I want to tell you about the birds. How I imagine they
quieted one by one until there was just one left, trilling
its single, unchanging note into the dark. Or maybe
it was that they fell silent all at once in the moments
that led to the explosion, in a sort of expectation humans
never learned: the instinctual, deferential. I’ve read that the birds
pulled from the disaster zone have cataracts, smaller brains.
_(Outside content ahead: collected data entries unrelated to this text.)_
(* ===== verification/Store.v ===== *)
(** * The store contract (store/store.go)

    The [Value] interface, the [Options] record, and the [Store] interface as a
    type class: the operations, and the laws a client of a store may rely on,
    stated over the value a key has at a given instant ([st_lookup]).  The
    laws are what [Cache] and [Group] are verified against; [Lru], [Sharded]
    and [NewStore] discharge them. *)

From S2P Require Import Prelude.

(** [type Value interface \{ Len() int \}] *)
Class Value (V : Type) := Len : V → Z.

(** Every implementation in the repository reports a byte count. *)
Class ValueLen (V : Type) `{Value V} := Len_nonneg : ∀ v : V, 0 ≤ Len v.

(** [type CacheType string] and its two constants. *)
Definition LRU : string := "lru".
Definition ShardedLRU : string := "sharded-lru".

(** [type Options struct].  [OnEvicted] records whether a callback is
    installed; the calls made to it are logged by the caches. *)
Record Options := mkOptions {
  MaxBytes : Z;
  ShardCount : Z;
  CleanupInterval : Z;
  OnEvicted : bool
}.

Definition NewOptions : Options :=
  {| MaxBytes := Z.shiftl 8 20; ShardCount := 16; CleanupInterval := Minute; OnEvicted := false |}.

(** [type Store interface].  Clock readings are arguments: [SetWithExpiration]
    reads the clock once for the deadline and once for the eviction sweep. *)
Class Store (S V : Type) := {
  st_Get : Z → string → S → S * option V;
  st_Set : Z → string → option V → S → S;
  st_SetWithExpiration : Z → Z → string → option V → Z → S → S;
  st_Delete : string → S → S * bool;
  st_Clear : S → S;
  st_Len : S → Z;
  st_Close : S → S
}.

(** The vocabulary of the contract.  [st_lookup t k s] is the value key [k] has
    at instant [t]; [st_room s k v] says that the entry fits the budget of the
    place where the store would keep it. *)
Class StoreModel (S V : Type) := {
  st_wf : S → Prop;
  st_lookup : Z → string → S → option V;
  st_room : S → string → V → Prop
}.

(** The contract. *)
Class StoreLaws (S V : Type) `{Store S V, StoreModel S V} : Prop := {
  st_Get_wf now k s : st_wf s → st_wf (st_Get now k s).1;
  st_Set_wf now k v s : st_wf s → st_wf (st_Set now k v s);
  st_SetExp_wf now now' k v d s : st_wf s → st_wf (st_SetWithExpiration now now' k v d s);
  st_Delete_wf k s : st_wf s → st_wf (st_Delete k s).1;
  st_Clear_wf s : st_wf s → st_wf (st_Clear s);
  st_Close_wf s : st_wf s → st_wf (st_Close s);

  (** A value that is visible at [t] was visible before [t]. *)
  st_lookup_mono t t' k v s : st_wf s → t ≤ t' → st_lookup t' k s = Some v → st_lookup t k s = Some v;

  st_Get_result now k s : st_wf s → (st_Get now k s).2 = st_lookup now k s;
  st_Get_frame now t k k' s : st_wf s → now ≤ t → st_lookup t k' (st_Get now k s).1 = st_lookup t k' s;

  st_Set_same now t k v s :
    st_wf s → st_room s k v → now ≤ t → st_lookup t k (st_Set now k (Some v) s) = Some v;
  st_Set_only now t k v w s : st_wf s → st_lookup t k (st_Set now k (Some v) s) = Some w → w = v;
  st_Set_other now t k k' v s :
    st_wf s → k ≠ k' → now ≤ t →
    st_lookup t k' (st_Set now k (Some v) s) = st_lookup t k' s ∨
    st_lookup t k' (st_Set now k (Some v) s) = None;

  st_SetExp_same now now' t k v d s :
    st_wf s → st_room s k v → 0 < d → now' ≤ t → t < now + d →
    st_lookup t k (st_SetWithExpiration now now' k (Some v) d s) = Some v;
  st_SetExp_expired now now' t k v d s :
    st_wf s → 0 < d → now + d ≤ t →
    st_lookup t k (st_SetWithExpiration now now' k (Some v) d s) = None;
  st_SetExp_only now now' t k v w d s :
    st_wf s → st_lookup t k (st_SetWithExpiration now now' k (Some v) d s) = Some w → w = v;
  st_SetExp_other now now' t k k' v d s :
    st_wf s → k ≠ k' → now' ≤ t →
    st_lookup t k' (st_SetWithExpiration now now' k (Some v) d s) = st_lookup t k' s ∨
    st_lookup t k' (st_SetWithExpiration now now' k (Some v) d s) = None;

  st_Delete_same t k s : st_wf s → st_lookup t k (st_Delete k s).1 = None;
  st_Delete_other t k k' s : st_wf s → k ≠ k' → st_lookup t k' (st_Delete k s).1 = st_lookup t k' s;
  st_Delete_result t k s : st_wf s → is_Some (st_lookup t k s) → (st_Delete k s).2 = true;

  st_Clear_lookup t k s : st_wf s → st_lookup t k (st_Clear s) = None;
  st_Close_lookup t k s : st_wf s → st_lookup t k (st_Close s) = st_lookup t k s;
  st_Get_room now k k' v s : st_wf s → st_room (st_Get now k s).1 k' v ↔ st_room s k' v;
  st_Set_room now k w k' v s : st_wf s → st_room (st_Set now k w s) k' v ↔ st_room s k' v;
  st_SetExp_room now now' k w d k' v s :
    st_wf s → st_room (st_SetWithExpiration now now' k w d s) k' v ↔ st_room s k' v;
  st_Delete_room k k' v s : st_wf s → st_room (st_Delete k s).1 k' v ↔ st_room s k' v;
  st_Clear_room k' v s : st_wf s → st_room (st_Clear s) k' v ↔ st_room s k' v
}.

#[export] Hint Resolve st_Get_wf st_Set_wf st_SetExp_wf st_Delete_wf st_Clear_wf st_Close_wf
  : locache_wf.
(* ===== verification/ByteView.v ===== *)
(** * ByteView (byteview.go)

    The cached value: a view of bytes.  A byte is an integer; the view is the
    list of its bytes. *)

From S2P Require Import Prelude Store.

(** [type ByteView struct\{ b \[\]byte \}] *)
Record ByteView := mkByteView { b : list Z }.

(** [cloneBytes]: a fresh slice of the same length filled by [copy]. *)
Definition cloneBytes (bs : list Z) : list Z :=
  let c := replicate (length bs) 0 in
  take (length c) bs ++ drop (length bs) c.

Definition ByteView_Len (v : ByteView) : Z := Z.of_nat (length (b v)).
Definition ByteView_String (v : ByteView) : list Z := b v.
Definition ByteSlice (v : ByteView) : list Z := cloneBytes (b v).
Definition ByteSLice (v : ByteView) : list Z := ByteSlice v.

#[export] Instance ByteView_Value : Value ByteView := ByteView_Len.

#[export] Instance ByteView_ValueLen : ValueLen ByteView.
Proof. intros v. unfold Len, ByteView_Value, ByteView_Len. lia. Qed.

#[export] Instance ByteView_eq_dec : EqDecision ByteView.
Proof. solve_decision. Defined.

(** The zero value [ByteView\{\}] returned with every error. *)
Definition ByteView_zero : ByteView := mkByteView [].

Lemma cloneBytes_id bs : cloneBytes bs = bs.
Proof.
  unfold cloneBytes. rewrite length_replicate, take_ge, drop_ge by (rewrite ?length_replicate; lia).
  apply app_nil_r.
Qed.
#[export] Hint Rewrite cloneBytes_id : locache.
The researchers declare negative effects overall. And in
the ghost cities of Chernobyl, of Pripyat, there are people still
who go about their lives cloaked in radiation like a wedding
gown. Wooden signs with crude lettering: Someone
still lives here. When the cancer came back, they injected
radiation into my grandfather’s bladder. When the cancer
came back, he started talking about genetic testing. No need.
My body is my grandmother’s body, too. Soon enough, macular
degeneration. Shots directly into the eye. Already, her migraines:
little explosions. I imagine a tumor, perched on my brainstem
like a question. The skin of my thigh where they removed
what could’ve been a cancerous mole, puckered, pink, rungs
of the ladder I climbed with my fingers. I hated touching it at first:
that evidence of something atypical in me, herald of its own disaster.
Leaving the doctor’s office, the remnants of a bird bloodied
the pavement. And from the trees, nothing but song.